Well, [Chris] caught the vector graphics bug. But he decided to build a Scopetrex – a hardware emulator that allows you to run Vectrex games on an oscilloscope! He would theoretically just connect this to the Conar 255’s existing X, Y, and Z (blanking) inputs.
We like this “minimum invasion, maximum re-use” approach. We’ve gone down this route numerous times to craft Oscilloclocks out of still-usable hardware. (The alternative? Install a full set of modern boards that drive the CRT directly.)
Sample specimens of “minimum invasion, maximum re-use”
[Chris] got down to planning. He could interface the X and Y inputs easily. But he faced a problem with the Z (blanking, or intensity modulation) signal, which instructs the scope when to turn the beam on and off:
The Scopetrex outputs a 5V DCdigitalblanking pulse.
The Conar requires at least 20V peak-to-peak blanking signal – and employs analog AC coupling.

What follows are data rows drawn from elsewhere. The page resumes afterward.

(* ===== verification/EthRpc.v ===== *)
(** The responses of the providers before consensus ([src/rpc_client/eth_rpc/mod.rs]): the
    transformations of [cleanup_response] that make the replicas' answers identical, and
    the estimate of a response's size. *)

From S2P Require Import Prelude Collections EvmRpcTypes Externals Numbers Hex JsonTypes.
From S2P Require Import EthRpcError.
From S2P Require Instances.
Open Scope Z_scope.

Definition HEADER_SIZE_LIMIT : u64 := 2 * 1024.
Definition HTTP_MAX_SIZE : u64 := 2000000.
Definition MAX_PAYLOAD_SIZE : u64 := HTTP_MAX_SIZE - HEADER_SIZE_LIMIT.

Module ResponseTransform.
Inductive ResponseTransform :=
| Block | LogEntries | TransactionReceipt | FeeHistory | SendRawTransaction.
#[global] Instance eq_dec : EqDecision ResponseTransform.
Proof. solve_decision. Defined.
End ResponseTransform.
Abbreviation ResponseTransform := ResponseTransform.ResponseTransform.

(** Crate [minicbor], for this type. *)
Class MinicborCrate := {
  minicbor_encode : ResponseTransform -> list byte;
  minicbor_decode : list byte -> Result ResponseTransform string;
}.
Class MinicborLaws `{MinicborCrate} := {
  minicbor_decode_encode t : minicbor_decode (minicbor_encode t) = Ok t;
  minicbor_encode_nonempty t : minicbor_encode t <> [];
}.

(** The trait [HttpResponsePayload]: the transformation of each response type. *)
Class HttpResponsePayload (T : Type) := response_transform : option ResponseTransform.
#[export] Instance payload_option {T} `{HttpResponsePayload T} :
  HttpResponsePayload (option T) := None.
#[export] Instance payload_TransactionCount : HttpResponsePayload TransactionCount := None.
#[export] Instance payload_Wei : HttpResponsePayload Wei := None.
#[export] Instance payload_TransactionReceipt : HttpResponsePayload TransactionReceipt :=
  Some ResponseTransform.TransactionReceipt.
#[export] Instance payload_LogEntries : HttpResponsePayload (list LogEntry) :=
  Some ResponseTransform.LogEntries.
#[export] Instance payload_Block : HttpResponsePayload Block := Some ResponseTransform.Block.
#[export] Instance payload_FeeHistory : HttpResponsePayload FeeHistory :=
  Some ResponseTransform.FeeHistory.
#[export] Instance payload_SendRawTransactionResult :
  HttpResponsePayload SendRawTransactionResult := Some ResponseTransform.SendRawTransaction.
#[export] Instance payload_Data : HttpResponsePayload Data := None.

(** ** [ResponseSizeEstimate] *)

Record ResponseSizeEstimate := { estimate_0 : u64 }.
Definition ResponseSizeEstimate_new (num_bytes : u64) : Outcome ResponseSizeEstimate :=
  if negb (0 <? num_bytes) then Panic "assertion failed: num_bytes > 0"
  else if negb (num_bytes <=? MAX_PAYLOAD_SIZE) then
    Panic "assertion failed: num_bytes <= MAX_PAYLOAD_SIZE"
  else Return {| estimate_0 := num_bytes |}.
Definition ResponseSizeEstimate_get (self : ResponseSizeEstimate) : u64 := estimate_0 self.
(** [impl Display]. *)
Definition ResponseSizeEstimate_display (self : ResponseSizeEstimate) : string :=
  pretty (estimate_0 self).

(** ** Transformations *)

Section SortByHash.
Context {T : Type} `{Sha256} `{SerdeJson T}.

Definition hash_cmp (a b : T) : comparison := rcmp (sha256 (to_vec a)) (sha256 (to_vec b)).
Definition sort_by_hash (to_sort : list T) : list T := sort_by hash_cmp to_sort.

Lemma hash_cmp_le_trans x y z :
  cmp_le hash_cmp x y -> cmp_le hash_cmp y z -> cmp_le hash_cmp x z.
Proof.
  unfold cmp_le, hash_cmp. generalize (sha256 (to_vec x)) (sha256 (to_vec y))
    (sha256 (to_vec z)). intros a b c Hab Hbc Hac.
  destruct (rcmp a b) eqn:E1; [apply rcmp_eq in E1 as ->; done| |done].
  destruct (rcmp b c) eqn:E2; [apply rcmp_eq in E2 as ->; congruence| |done].
  by rewrite (rcmp_trans _ _ _ E1 E2) in Hac.
Qed.

Lemma hash_cmp_total x y : hash_cmp x y = Gt -> hash_cmp y x <> Gt.
Proof. unfold hash_cmp. rewrite (rcmp_antisym (sha256 (to_vec x))). intros ->. done. Qed.

(** Values whose hashes are different are compared by them. *)
Lemma sort_by_hash_unique (l k : list T) :
  (forall x y, x ∈ l -> y ∈ l -> sha256 (to_vec x) = sha256 (to_vec y) -> x = y) ->
  l ≡ₚ k -> sort_by_hash l = sort_by_hash k.
Proof.
  intros Hinj Hp. apply (sort_by_unique hash_cmp hash_cmp_total hash_cmp_le_trans); [|done].
  intros x y Hx Hy H1 H2. apply Hinj; [done..|]. unfold hash_cmp in H1, H2.
  rewrite (rcmp_antisym (sha256 (to_vec x))) in H2.
  destruct (rcmp (sha256 (to_vec x)) (sha256 (to_vec y))) eqn:E; [|done..].
  by apply rcmp_eq in E.
Qed.
End SortByHash.

(** [TransformArgs] and [HttpResponse] of the management canister; the status is a natural
    number. *)
Record IcHttpResponse := {
  resp_status : Z; resp_headers : list HttpHeader; resp_body : list byte }.
Record TransformArgs := { args_response : IcHttpResponse; args_context : list byte }.

Section Transform.
Context `{JsonRpcId} `{SerdeValue} `{Sha256} `{Lowercase} `{MinicborCrate}.
Context `{SerdeJson LogEntry}.
Context `{SerdeJson (JsonRpcResponse Block)} `{SerdeJson (JsonRpcResponse (list LogEntry))}.
Context `{SerdeJson (JsonRpcResponse TransactionReceipt)}.
Context `{SerdeJson (JsonRpcResponse FeeHistory)} `{SerdeJson (JsonRpcResponse Hash)}.
Context `{SerdeJson (JsonRpcResponse SendRawTransactionResult)}.

Definition redact_response (T : Type) `{SerdeJson (JsonRpcResponse T)} (body : list byte) :
  list byte :=
  match from_slice (T := JsonRpcResponse T) body with
  | Err _ => body
  | Ok response => to_vec response
  end.

Definition redact_collection_response (T : Type) `{SerdeJson T}
    `{SerdeJson (JsonRpcResponse (list T))} (body : list byte) : list byte :=
  match from_slice (T := JsonRpcResponse (list T)) body with
  | Err _ => body
  | Ok response =>
      let response : JsonRpcResponse (list T) :=
        match response_result response with
        | Ok result =>
            {| response_id := response_id response;
               response_result := Ok (sort_by_hash result) |}
        | Err _ => response
        end in
      to_vec response
  end.

Definition ResponseTransform_apply (self : ResponseTransform) (body_bytes : list byte) :
  list byte :=
  match self with
  | ResponseTransform.Block => redact_response Block body_bytes
  | ResponseTransform.LogEntries => redact_collection_response LogEntry body_bytes
  | ResponseTransform.TransactionReceipt => redact_response TransactionReceipt body_bytes
  | ResponseTransform.FeeHistory => redact_response FeeHistory body_bytes
  | ResponseTransform.SendRawTransaction =>
      sanitize_send_raw_transaction_result body_bytes (Parser_try_parse Parser_new)
  end.

Definition cleanup_response (args : TransformArgs) : IcHttpResponse :=
  let response := args_response args in
  let status_ok := (200 <=? resp_status response) && (resp_status response <? 300) in
  let body :=
    if status_ok && negb (bool_decide (args_context args = [])) then
      match minicbor_decode (args_context args) with
      | Ok transform => ResponseTransform_apply transform (resp_body response)
      | Err _ => resp_body response
      end
    else resp_body response in
  {| resp_status := resp_status response; resp_headers := []; resp_body := body |}.

(** A successful response to a request that carried the transformation [t]. *)
Lemma cleanup_response_transform `{!MinicborLaws} t response :
  200 <= resp_status response < 300 ->
  cleanup_response {| args_response := response; args_context := minicbor_encode t |} =
  {| resp_status := resp_status response; resp_headers := [];
     resp_body := ResponseTransform_apply t (resp_body response) |}.
Proof.
  intros Hs. unfold cleanup_response. cbn [args_response args_context].
  rewrite minicbor_decode_encode.
  rewrite (bool_decide_eq_false_2 _ (minicbor_encode_nonempty t)).
  destruct (Z.leb_spec 200 (resp_status response)); [|lia].
  destruct (Z.ltb_spec (resp_status response) 300); [done|lia].
Qed.

(** The cleaned response has the status of the original and no headers, and the body of
    an unsuccessful response is left as it is. Two providers' nodes that send the same
    block, receipt or fee history in different JSON texts give the same cleaned response. *)
Theorem cleanup_response_canonical `{!MinicborLaws} (args : TransformArgs)
    (r1 r2 : IcHttpResponse) (b : JsonRpcResponse Block) (rc : JsonRpcResponse TransactionReceipt)
    (fh : JsonRpcResponse FeeHistory) (t : ResponseTransform) :
  resp_status (cleanup_response args) = resp_status (args_response args) /\
  resp_headers (cleanup_response args) = [] /\
  (~ 200 <= resp_status (args_response args) < 300 ->
     resp_body (cleanup_response args) = resp_body (args_response args)) /\
  (200 <= resp_status r1 < 300 -> resp_status r1 = resp_status r2 ->
   match t with
   | ResponseTransform.Block =>
       from_slice (resp_body r1) = Ok b /\ from_slice (resp_body r2) = Ok b
   | ResponseTransform.TransactionReceipt =>
       from_slice (resp_body r1) = Ok rc /\ from_slice (resp_body r2) = Ok rc
   | ResponseTransform.FeeHistory =>
       from_slice (resp_body r1) = Ok fh /\ from_slice (resp_body r2) = Ok fh
   | _ => False
   end ->
   cleanup_response {| args_response := r1; args_context := minicbor_encode t |} =
   cleanup_response {| args_response := r2; args_context := minicbor_encode t |}).
Proof.
  split_and!; [done..| |].
  - intros Hs. unfold cleanup_response. cbn [resp_body].
    destruct (Z.leb_spec 200 (resp_status (args_response args))); [|done].
    destruct (Z.ltb_spec (resp_status (args_response args)) 300); [lia|done].
  - intros Hs E Hb. rewrite !cleanup_response_transform by (congruence || lia).
    rewrite E. f_equal.
    destruct t; try done; destruct Hb as [Hb1 Hb2]; simpl;
      unfold redact_response; by rewrite Hb1, Hb2.
Qed.

(** C22: replies to [eth_getLogs] that list the same logs in different orders give the same
    cleaned response, as long as no two of the logs have the same hash; the cleaned reply
    lists the same logs. *)
Theorem cleanup_logs_order `{!MinicborLaws} (r1 r2 : IcHttpResponse)
    (id : Id) (logs1 logs2 : list LogEntry) :
  let reply logs : JsonRpcResponse (list LogEntry) :=
    {| response_id := id; response_result := Ok logs |} in
  let cleaned r := cleanup_response
    {| args_response := r; args_context := minicbor_encode ResponseTransform.LogEntries |} in
  200 <= resp_status r1 < 300 -> resp_status r1 = resp_status r2 ->
  from_slice (resp_body r1) = Ok (reply logs1) ->
  from_slice (resp_body r2) = Ok (reply logs2) ->
  logs1 ≡ₚ logs2 ->
  (forall x y, x ∈ logs1 -> y ∈ logs1 -> sha256 (to_vec x) = sha256 (to_vec y) -> x = y) ->
  cleaned r1 = cleaned r2 /\
  exists sorted, resp_body (cleaned r1) = to_vec (reply sorted) /\ sorted ≡ₚ logs1.
Proof.
  intros reply cleaned Hs E E1 E2 Hp Hinj. unfold cleaned.
  rewrite !cleanup_response_transform by (congruence || lia). simpl.
  unfold redact_collection_response. rewrite E1, E2, E. simpl.
  rewrite (sort_by_hash_unique logs1 logs2) by done.
  split; [done|]. exists (sort_by_hash logs2). split; [done|].
  unfold sort_by_hash. by rewrite sort_by_Permutation.
Qed.
End Transform.

(** An estimate of the response size is accepted exactly between 1 and the largest
    payload, which with the headers is the limit of the Internet Computer; any other one,
    also when it comes from the caller's configuration, traps. *)
Theorem response_size_estimate_bounds (num_bytes : u64) :
  ((exists e, ResponseSizeEstimate_new num_bytes = Return e /\
      ResponseSizeEstimate_get e = num_bytes) <-> 1 <= num_bytes <= MAX_PAYLOAD_SIZE) /\
  ((exists msg, ResponseSizeEstimate_new num_bytes = Panic msg) <->
     num_bytes <= 0 \/ MAX_PAYLOAD_SIZE < num_bytes) /\
  MAX_PAYLOAD_SIZE + HEADER_SIZE_LIMIT = 2000000.
Proof.
  unfold ResponseSizeEstimate_new.
  destruct (Z.ltb_spec 0 num_bytes); simpl; [destruct (Z.leb_spec num_bytes MAX_PAYLOAD_SIZE)|];
    simpl; (split_and!; [split|split|done]); try (intros (? & ? & ?)); try (intros (? & ?));
    try done; try lia; eauto.
Qed.

Section Witnesses.
Import Instances.Concrete.

Definition minicbor_crate : MinicborCrate := {|
  minicbor_encode t :=
    match t with
    | ResponseTransform.Block => [130; 0]
    | ResponseTransform.LogEntries => [130; 1]
    | ResponseTransform.TransactionReceipt => [130; 2]
    | ResponseTransform.FeeHistory => [130; 3]
    | ResponseTransform.SendRawTransaction => [130; 4]
    end;
  minicbor_decode bytes :=
    match bytes with
    | [130; 0] => Ok ResponseTransform.Block
    | [130; 1] => Ok ResponseTransform.LogEntries
    | [130; 2] => Ok ResponseTransform.TransactionReceipt
    | [130; 3] => Ok ResponseTransform.FeeHistory
    | [130; 4] => Ok ResponseTransform.SendRawTransaction
    | _ => Err "unknown transformation"
    end |}.
Lemma minicbor_laws : @MinicborLaws minicbor_crate.
Proof. split; by intros []. Qed.

(** Reading returns a fixed value; writing keeps nothing. *)
Definition constant_serde {T} (t : T) : SerdeJson T :=
  {| from_slice _ := Ok t; to_vec _ := [] |}.

Definition log_entry (removed : bool) : LogEntry := {|
  LogEntry.address := Address_new (@Bytes_make 20 (replicate 20 0) eq_refl);
  LogEntry.topics := []; LogEntry.data := {| Data_0 := [] |};
  LogEntry.block_number := None; LogEntry.transaction_hash := None;
  LogEntry.transaction_index := None; LogEntry.block_hash := None;
  LogEntry.log_index := None; LogEntry.removed := removed |}.
Definition log_entry_serde : SerdeJson LogEntry := {|
  from_slice _ := Err "not used";
  to_vec l := if LogEntry.removed l then [1] else [0] |}.
Definition reply_id : Id := Id_from 3.
Definition logs_reply (logs : list LogEntry) : JsonRpcResponse (list LogEntry) :=
  {| response_id := reply_id; response_result := Ok logs |}.
(** A body lists the logs by one byte each. *)
Definition logs_serde : SerdeJson (JsonRpcResponse (list LogEntry)) := {|
  from_slice body := Ok (logs_reply (map (fun b => log_entry (b =? 1)) body));
  to_vec r :=
    match response_result r with
    | Ok logs => map (fun l : LogEntry => if LogEntry.removed l then 1 else 0) logs
    | Err _ => []
    end |}.
Definition no_reply {T} : JsonRpcResponse T :=
  {| response_id := 0;
     response_result := Err {| error_code := 0; error_message := ""; error_data := None |} |}.
Definition http_ok (headers : list HttpHeader) (body : list byte) : IcHttpResponse :=
  {| resp_status := 200; resp_headers := headers; resp_body := body |}.

#[local] Existing Instance minicbor_crate.
#[local] Existing Instance minicbor_laws.
#[local] Existing Instance log_entry_serde.
#[local] Existing Instance logs_serde.
#[local] Instance other_serde {T} : SerdeJson (JsonRpcResponse T) | 100 :=
  constant_serde no_reply.

Lemma cleanup_response_canonical_witness :
  let h := [{| header_name := "Date"; header_value := "now" |}] in
  let c := minicbor_encode ResponseTransform.Block in
  cleanup_response {| args_response := http_ok h [1]; args_context := c |} =
  cleanup_response {| args_response := http_ok [] [2]; args_context := c |}.
Proof.
  intros h c.
  apply (cleanup_response_canonical {| args_response := http_ok h [1]; args_context := c |}
    (http_ok h [1]) (http_ok [] [2]) no_reply no_reply no_reply ResponseTransform.Block).
  - unfold http_ok. simpl. lia.
  - reflexivity.
  - split; reflexivity.
Defined.

Lemma cleanup_logs_order_witness :
  let c := minicbor_encode ResponseTransform.LogEntries in
  cleanup_response {| args_response := http_ok [] [1; 0]; args_context := c |} =
  cleanup_response {| args_response := http_ok [] [0; 1]; args_context := c |}.
Proof.
  intros c.
  apply (cleanup_logs_order (http_ok [] [1; 0]) (http_ok [] [0; 1]) reply_id
    [log_entry true; log_entry false] [log_entry false; log_entry true]).
  - unfold http_ok. simpl. lia.
  - reflexivity.
  - reflexivity.
  - reflexivity.
  - apply Permutation_swap.
  - intros x y Hx Hy E. set_unfold.
    destruct Hx as [->|[->|[]]], Hy as [->|[->|[]]]; try reflexivity; discriminate E.
Defined.
End Witnesses.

We’ve solved this mismatch problem before using various non-standard Oscilloclock board setups and complex hook-ins to the existing circuits. Always on a case-by-case basis, always unique.
But now, at last, it was time to standardise the process. To make it easy. To adapt any vintage oscilloscope for digital blanking from a microcontroller! We proudly announce the next member of the Core family: The Z Core!
The Z Core (in this case, a Z Core 2 Ex) …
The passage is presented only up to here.